[Input for this task Boundary: Start]

Lemma vfloor_add (a b e : Z) : vfloor a e + vfloor b e <= vfloor (a + b) e.
Proof.
  unfold vfloor. destruct (0 <=? e) eqn:He; [plia |].
  apply Z.leb_gt in He. pose proof (pow2_pos (- e) ltac:(lia)) as Hp.
  apply Z.div_le_lower_bound; [exact Hp |].
  pose proof (Z.mul_div_le a (2 ^ (- e)) Hp). pose proof (Z.mul_div_le b (2 ^ (- e)) Hp). plia.
Qed.

Lemma valid_finite (s : bool) (m : positive) (e : Z) :
  valid_binary (S754_finite s m e) = true ->
  Z.pos (digits2_pos m) <= 53 /\ -1074 <= e <= 971.
Proof.
  unfold SpecFloat.valid_binary, bounded, canonical_mantissa. intros Hv.
  apply andb_true_iff in Hv as [Hc Hb]. apply Z.eqb_eq in Hc. apply Z.leb_le in Hb.
  rewrite fexp64 in Hc. change (emax - prec) with 971 in Hb. lia.
Qed.

Lemma mantissa_lt (s : bool) (m : positive) (e : Z) :
  valid_binary (S754_finite s m e) = true -> Z.pos m < 2 ^ 53.
Proof.
  intros Hv. apply valid_finite in Hv as [Hd _].
  pose proof (digits2_pos_bounds m) as [_ Hlt].
  assert (2 ^ Z.pos (digits2_pos m) <= 2 ^ 53) by (apply Z.pow_le_mono_r; lia). lia.
Qed.

(** The aligned mantissas of an addition or a subtraction. *)
Lemma aligned_mantissa (s : bool) (m : positive) (e ez B : Z) :
  valid_binary (S754_finite s m e) = true -> e <= B -> ez <= e ->
  Z.pos (fst (shl_align m e ez)) = Z.pos m * 2 ^ (e - ez) /\
  Z.pos (fst (shl_align m e ez)) < 2 ^ (B + 53 - ez).
Proof.
  intros Hv He Hez. pose proof (shl_align_spec m e ez) as [_ Hm].
  rewrite Z.min_r in Hm by exact Hez. split; [exact Hm |]. rewrite Hm.
  pose proof (mantissa_lt s m e Hv) as Hlt.
  replace (B + 53 - ez) with (53 + (B - e) + (e - ez)) by lia.
  rewrite !Z.pow_add_r by lia.
  pose proof (pow2_pos (e - ez) ltac:(lia)). pose proof (pow2_pos (B - e) ltac:(lia)).
  assert (Z.pos m * 2 ^ (e - ez) < 2 ^ 53 * 2 ^ (e - ez)) by (apply Z.mul_lt_mono_pos_r; lia).
  assert (2 ^ 53 * 2 ^ (e - ez) <= 2 ^ 53 * 2 ^ (B - e) * 2 ^ (e - ez)).
  { apply Z.mul_le_mono_nonneg_r; [lia |].
    replace (2 ^ 53) with (2 ^ 53 * 1) at 1 by lia. apply Z.mul_le_mono_nonneg_l; lia. }
  lia.
Qed.

Lemma sum_digits (a b ez B : Z) :
  Z.abs a < 2 ^ (B + 53 - ez) -> Z.abs b < 2 ^ (B + 53 - ez) -> ez <= B ->
  Zdigits2 (a + b) + ez <= B + 54 /\ Zdigits2 (a - b) + ez <= B + 54.
Proof.
  intros Ha Hb Hez.
  assert (Hpow : 2 ^ (B + 54 - ez) = 2 * 2 ^ (B + 53 - ez)).
  { replace (B + 54 - ez) with (Z.succ (B + 53 - ez)) by lia. apply Z.pow_succ_r. lia. }
  split; rewrite Zdigits2_abs.
  - assert (Zdigits2 (Z.abs (a + b)) <= B + 54 - ez); [| lia].
    apply Zdigits2_le; [| lia]. rewrite Hpow. plia.
  - assert (Zdigits2 (Z.abs (a - b)) <= B + 54 - ez); [| lia].
    apply Zdigits2_le; [| lia]. rewrite Hpow. plia.
Qed.

Lemma abs_cond_Zopp (s : bool) (m : Z) : Z.abs (cond_Zopp s m) = Z.abs m.
Proof. destruct s; simpl; lia. Qed.

Lemma SFsub_finite (x y : spec_float) (B : Z) :
  valid_binary x = true -> valid_binary y = true ->
  finite_sf B x -> finite_sf B y -> -1074 <= B -> B + 53 <= 970 ->
  finite_sf (B + 54) (SF64sub x y).
Proof.
  intros Hvx Hvy Hx Hy HB1 HB2.
  destruct x as [sx | sx | | sx mx ex]; try contradiction;
    destruct y as [sy | sy | | sy my ey]; try contradiction; cbn [finite_sf] in *.
  - unfold SF64sub, SFsub. destruct sx, sy; exact I.
  - simpl. lia.
  - simpl. lia.
  - unfold SF64sub, SFsub. set (ez := Z.min ex ey).
    destruct (aligned_mantissa sx mx ex ez B Hvx Hx ltac:(lia)) as [_ Hax].
    destruct (aligned_mantissa sy my ey ez B Hvy Hy ltac:(lia)) as [_ Hay].
    pose proof (sum_digits (cond_Zopp sx (Z.pos (fst (shl_align mx ex ez))))
                           (cond_Zopp sy (Z.pos (fst (shl_align my ey ez)))) ez B) as Hd.
    rewrite !abs_cond_Zopp in Hd. specialize (Hd ltac:(lia) ltac:(lia) ltac:(lia)).
    replace (B + 54) with (B + 53 + 1) by lia.
    apply binary_normalize_finite; lia.
Qed.

(** Adding two positive numbers, the second at least 1, passes the next
    integer. *)
Lemma SFadd_progress (mx my : positive) (ex ey k : Z) :
  0 <= k -> k + 1 <= 2 ^ 53 ->
  k <= vfloor (Z.pos mx) ex -> 1 <= vfloor (Z.pos my) ey ->
  match SF64add (S754_finite false mx ex) (S754_finite false my ey) with
  | S754_infinity s => s = false
  | S754_finite s m e => s = false /\ k + 1 <= vfloor (Z.pos m) e
  | _ => False
  end.
Proof.
  intros Hk0 Hk Hx Hy. unfold SF64add, SFadd. set (ez := Z.min ex ey). cbn [cond_Zopp].
  apply binary_normalize_ge; [lia |].
  pose proof (shl_align_spec mx ex ez) as [_ Hmx]. pose proof (shl_align_spec my ey ez) as [_ Hmy].
  rewrite Z.min_r in Hmx, Hmy by lia. rewrite Hmx, Hmy.
  apply Z.le_trans with (2 := vfloor_add _ _ _).
  rewrite !vfloor_shift by lia. lia.
Qed.
(** A page that the library answers with status 404 and that the fallback
    cannot fetch either: the caller sees the failure of the fallback. *)
Lemma fetch_html_masks_primary_witness :
  snd (fetch_html (requests_world 404) FOO_URL)
  = Raise (LibraryError FromUrlopen (str "URLError")).
Proof.
  apply (proj1 (fetch_html_masks_primary (requests_world 404) FOO_URL)
               (LibraryError FromUrlopen (str "URLError"))).
  split.
  - exists (LibraryError FromRequests (str "HTTPError")). reflexivity.
  - exists (str "URLError"). split; reflexivity.
Defined.

(** ** Decoding with replacement *)

Lemma is_scalar_bounds (c : char) :
  c < 55296 \/ (57343 < c /\ c <= 1114111) -> is_scalar c = true.
Proof.
  unfold is_scalar. intros [H|[H1 H2]].
  - apply N.ltb_lt in H. now rewrite H.
  - apply N.ltb_lt in H1. apply N.leb_le in H2. rewrite H1, H2.
    apply orb_true_r.
Qed.

(** Turn the tests of the decoder into inequalities. *)
Ltac byte_facts :=
  unfold in_range, second_lo, second_hi in *;
  repeat match goal with
         | H : (_ && _) = true |- _ =>
             apply andb_true_iff in H; destruct H
         | H : (_ <=? _) = true |- _ => apply N.leb_le in H
         | H : (_ <? _) = true |- _ => apply N.ltb_lt in H
         | H : (_ <? _) = false |- _ => apply N.ltb_ge in H
         | H : context [if ?a =? ?b then _ else _] |- _ =>
             destruct (N.eqb_spec a b)
         end.

Lemma utf8_decode_replace_scalar (n : nat) :
  forall bs, (List.length bs <= n)%nat ->
    Forall (fun c => is_scalar c = true) (utf8_decode_replace bs) /\
    (List.length (utf8_decode_replace bs) <= List.length bs)%nat.
Proof.
  induction n as [|n IH]; intros bs Hn.
  - destruct bs; [now split | simpl in Hn; lia].
  - assert (Rec : forall r, (List.length r <= n)%nat ->
                  forall c, is_scalar c = true ->
                  forall k, (List.length r < k)%nat ->
                  Forall (fun c => is_scalar c = true)
                         (c :: utf8_decode_replace r) /\
                  (List.length (c :: utf8_decode_replace r) <= k)%nat).
    { intros r Hr c Hc k Hk. destruct (IH r Hr) as [F L].
      split; [now constructor | simpl; lia]. }
    assert (One : forall k, (0 < k)%nat ->
                  Forall (fun c => is_scalar c = true) [REPLACEMENT] /\
                  (List.length [REPLACEMENT] <= k)%nat).
    { intros k Hk. split; [now repeat constructor | simpl; lia]. }
    destruct bs as [|b0 r0]; [now split|].
    cbn [utf8_decode_replace]. simpl in Hn.
    destruct (b0 <? 128) eqn:T0.
    { apply Rec; [lia | | simpl; lia].
      apply is_scalar_bounds. byte_facts. lia. }
    destruct (in_range 194 223 b0) eqn:T2.
    { destruct r0 as [|b1 r1]; [apply One; simpl; lia|]. simpl in Hn.
      destruct (in_range 128 191 b1) eqn:C1.
      - apply Rec; [lia | | simpl; lia].
        apply is_scalar_bounds. byte_facts. lia.
      - apply Rec; [simpl; lia | reflexivity | simpl; lia]. }
    destruct (in_range 224 239 b0) eqn:T3.
    { destruct r0 as [|b1 r1]; [apply One; simpl; lia|]. simpl in Hn.
      destruct (in_range (second_lo b0) (second_hi b0) b1) eqn:C1.
      - destruct r1 as [|b2 r2]; [apply One; simpl; lia|]. simpl in Hn.
        destruct (in_range 128 191 b2) eqn:C2.
        + apply Rec; [lia | | simpl; lia].
          apply is_scalar_bounds. byte_facts; lia.
        + apply Rec; [simpl; lia | reflexivity | simpl; lia].
      - apply Rec; [simpl; lia | reflexivity | simpl; lia]. }
    destruct (in_range 240 244 b0) eqn:T4.
    { destruct r0 as [|b1 r1]; [apply One; simpl; lia|]. simpl in Hn.
      destruct (in_range (second_lo b0) (second_hi b0) b1) eqn:C1.
      - destruct r1 as [|b2 r2]; [apply One; simpl; lia|]. simpl in Hn.
        destruct (in_range 128 191 b2) eqn:C2.
        + destruct r2 as [|b3 r3]; [apply One; simpl; lia|]. simpl in Hn.
          destruct (in_range 128 191 b3) eqn:C3.
          * apply Rec; [lia | | simpl; lia].
            apply is_scalar_bounds. byte_facts; lia.
          * apply Rec; [simpl; lia | reflexivity | simpl; lia].
        + apply Rec; [simpl; lia | reflexivity | simpl; lia].
      - apply Rec; [simpl; lia | reflexivity | simpl; lia]. }
    apply Rec; [lia | reflexivity | simpl; lia].
Qed.

Lemma utf8_decode_replace_ascii (bs : bytes) :
  Forall (fun b => b < 128) bs -> utf8_decode_replace bs = bs.
Proof.
  induction 1 as [|b bs Hb _ IH]; [reflexivity|].
  cbn [utf8_decode_replace]. apply N.ltb_lt in Hb. now rewrite Hb, IH.
Qed.

(** X6. Decoding with replacement yields only Unicode scalar values (no
    surrogate, nothing above U+10FFFF), whatever the bytes are, never more
    characters than there are bytes, and leaves a body of ASCII bytes as it
    is. *)
Theorem utf8_decode_replace_total (bs : bytes) :
  Forall (fun c => is_scalar c = true) (utf8_decode_replace bs) /\
  (List.length (utf8_decode_replace bs) <= List.length bs)%nat /\
  (Forall (fun b => b < 128) bs -> utf8_decode_replace bs = bs).
Proof.
  destruct (utf8_decode_replace_scalar (List.length bs) bs (le_n _)) as [F L].
  split; [exact F|]. split; [exact L|]. apply utf8_decode_replace_ascii.
Qed.

Lemma utf8_decode_replace_total_witness :
  utf8_decode_replace [60; 116; 100; 62] = [60; 116; 100; 62].
Proof.
  apply (proj2 (proj2 (utf8_decode_replace_total [60; 116; 100; 62]))).
  repeat constructor.
Defined.

(** ** How a run ends *)

(** The exceptions [main] can raise, with the effects before an exit of
    argparse. *)
Lemma main_raise_cases (w : World) (t : list event) (e : exn) :
  main w = (t, Raise e) ->
  ((exists code, e = SystemExit code) /\ t = []) \/
  (exists o d, e = LibraryError o d /\ o <> FromRequests) \/
  (exists msg, e = RuntimeError msg /\
               (msg = MSG_NO_NAME \/ msg = MSG_NO_TABLE \/
                msg = MSG_MISSING_BS4)).
Proof.
  rewrite main_run.
  destruct (parse_args w) as [args|e0] eqn:A.
  2:{ ended. apply parse_args_raises in A as [[c ->]|[d ->]].
      - left. split; [now exists c | reflexivity].
      - right. left. exists FromPath, d. now split. }
  destruct (path_resolve w (out_dir args)) as [dir|d].
  2:{ ended. right. left. exists FromPath, d. now split. }
  cbv zeta.
  destruct (path_mkdir w dir) as [[]|d].
  2:{ ended. right. left. exists FromMkdir, d. now split. }
  destruct (derive_base (url args)) as [base|e1] eqn:D.
  2:{ ended. apply derive_base_raises in D. subst e1.
      right. right. exists MSG_NO_NAME. auto. }
  pose proof (proj2 (fetch_html_cases w (url args))) as Hf.
  destruct (fetch_html w (url args)) as [tf [html|e2]]; cbn [snd] in Hf.
  2:{ ended. destruct (Hf e2 eq_refl) as [d ->].
      right. left. exists FromUrlopen, d. now split. }
  destruct (extract_simplified (BeautifulSoup w) html) as [simplified|e3] eqn:X.
  2:{ ended. right. right.
      apply extract_simplified_raises in X as [->| ->]; eauto. }
  destruct (path_open w (dir ++ [csv_name base])) as [[]|d].
  2:{ ended. right. left. exists FromOpen, d. now split. }
  destruct (write_items_trace w simplified 0) as (j & _ & _ & Hr).
  destruct (write_items w 0 simplified) as [tw [[]|e4]]; cbn [snd] in Hr;
    [discriminate|].
  ended. destruct (Hr e4 eq_refl) as [d ->].
  right. left. exists FromWrite, d. now split.
Qed.

(** A run that returns has done something, and returns 0. *)
Lemma main_returns (w : World) (t : list event) (n : N) :
  main w = (t, Ok n) -> n = 0 /\ t <> [].
Proof.
  rewrite main_run.
  destruct (parse_args w) as [args|e0]; [|discriminate].
  destruct (path_resolve w (out_dir args)) as [dir|d]; [|discriminate].
  cbv zeta.
  destruct (path_mkdir w dir) as [[]|d]; [|discriminate].
  destruct (derive_base (url args)) as [base|e1]; [|discriminate].
  destruct (fetch_html w (url args)) as [tf [html|e2]]; [|discriminate].
  destruct (extract_simplified (BeautifulSoup w) html) as [simplified|e3];
    [|discriminate].
  destruct (path_open w (dir ++ [csv_name base])) as [[]|d]; [|discriminate].
  destruct (write_items w 0 simplified) as [tw [[]|e4]]; [|discriminate].
  intros [= <- <-]. split; [reflexivity | discriminate].
Qed.



(** X8. The script exits with the value of [main], which is 0, when [main]
    returns: status 0 after at least one effect means [main] returned. It
    reports an exception exactly when [main] raised one that is not an exit,
    and then exits with status 1. An exit of argparse is not reported, keeps
    its status and comes before any effect. *)
Theorem script_exit_status (w : World) :
  effects (script w) = fst (main w) /\
  ((exit_status (script w) = 0 /\ effects (script w) <> [] /\
    reported (script w) = None) <->
   exists n, snd (main w) = Ok n) /\
  (forall e, reported (script w) = Some e <->
             snd (main w) = Raise e /\ is_Exception e = true) /\
  (forall e, reported (script w) = Some e -> exit_status (script w) = 1) /\
  (forall code, snd (main w) = Raise (SystemExit code) ->
                exit_status (script w) = code /\
                reported (script w) = None /\ effects (script w) = []).
Proof.
  unfold script.
  pose proof (main_raise_cases w) as RC. pose proof (main_returns w) as MR.
  destruct (main w) as [t [n|e]]; cbn [fst snd].
  - destruct (MR t n eq_refl) as [-> NE]. cbn.
    split; [reflexivity|]. split; [|split; [|split]].
    + split; [eauto | now intros _].
    + intros e. split; [discriminate | now intros [[=] _]].
    + discriminate.
    + discriminate.
  - specialize (RC t e eq_refl).
    destruct e as [msg| | |code|msg|o d]; cbn;
      (split; [reflexivity|]); (split; [|split; [|split]]);
      try (split; [now intros (_ & _ & [=]) | now intros [n [=]]]);
      try (intros e'; split; [now intros [= <-] | now intros [[= <-] _]]);
      try (intros e' _; reflexivity); try discriminate.
    + split; [|now intros [n [=]]].
      destruct RC as [[_ ->]|[(o & d & [=] & _)|(m & [=] & _)]].
      now intros (_ & NE & _).
    + intros e'. split; [discriminate | now intros [[= <-] [=]]].
    + intros c [= <-].
      destruct RC as [[_ ->]|[(o & d & [=] & _)|(m & [=] & _)]]. auto.
Qed.

Lemma script_exit_status_witness :
  reported (script hollow_world) = Some (RuntimeError MSG_NO_TABLE).
Proof.
  apply (proj1 (proj2 (proj2 (script_exit_status hollow_world)))
               (RuntimeError MSG_NO_TABLE)).
  split; reflexivity.
Defined.

(** ** The output file during a run *)

Lemma write_items_writes (w : World) (simplified : list pystr) (k : nat) :
  Forall (fun ev => exists data, ev = WriteFile data)
         (fst (write_items w k simplified)).
Proof.
  destruct (write_items_trace w simplified k) as (j & -> & _).
  apply Forall_forall. intros ev Hev.
  apply in_map_iff in Hev as (item & <- & _). eauto.
Qed.

Lemma fetch_events_no_file (tf : list event) :
  Forall (fun ev => is_fetch_event ev = true) tf ->
  Forall (fun ev => is_file_event ev = false) tf.
Proof. apply Forall_impl, fetch_event_not_file. Qed.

[Input for this task Boundary: End]

--- Task requirements ---
Copy each line of the entries in which the string "before" is found.

--- Response ---
(** The exceptions [main] can raise, with the effects before an exit of
    its status and comes before any effect. *)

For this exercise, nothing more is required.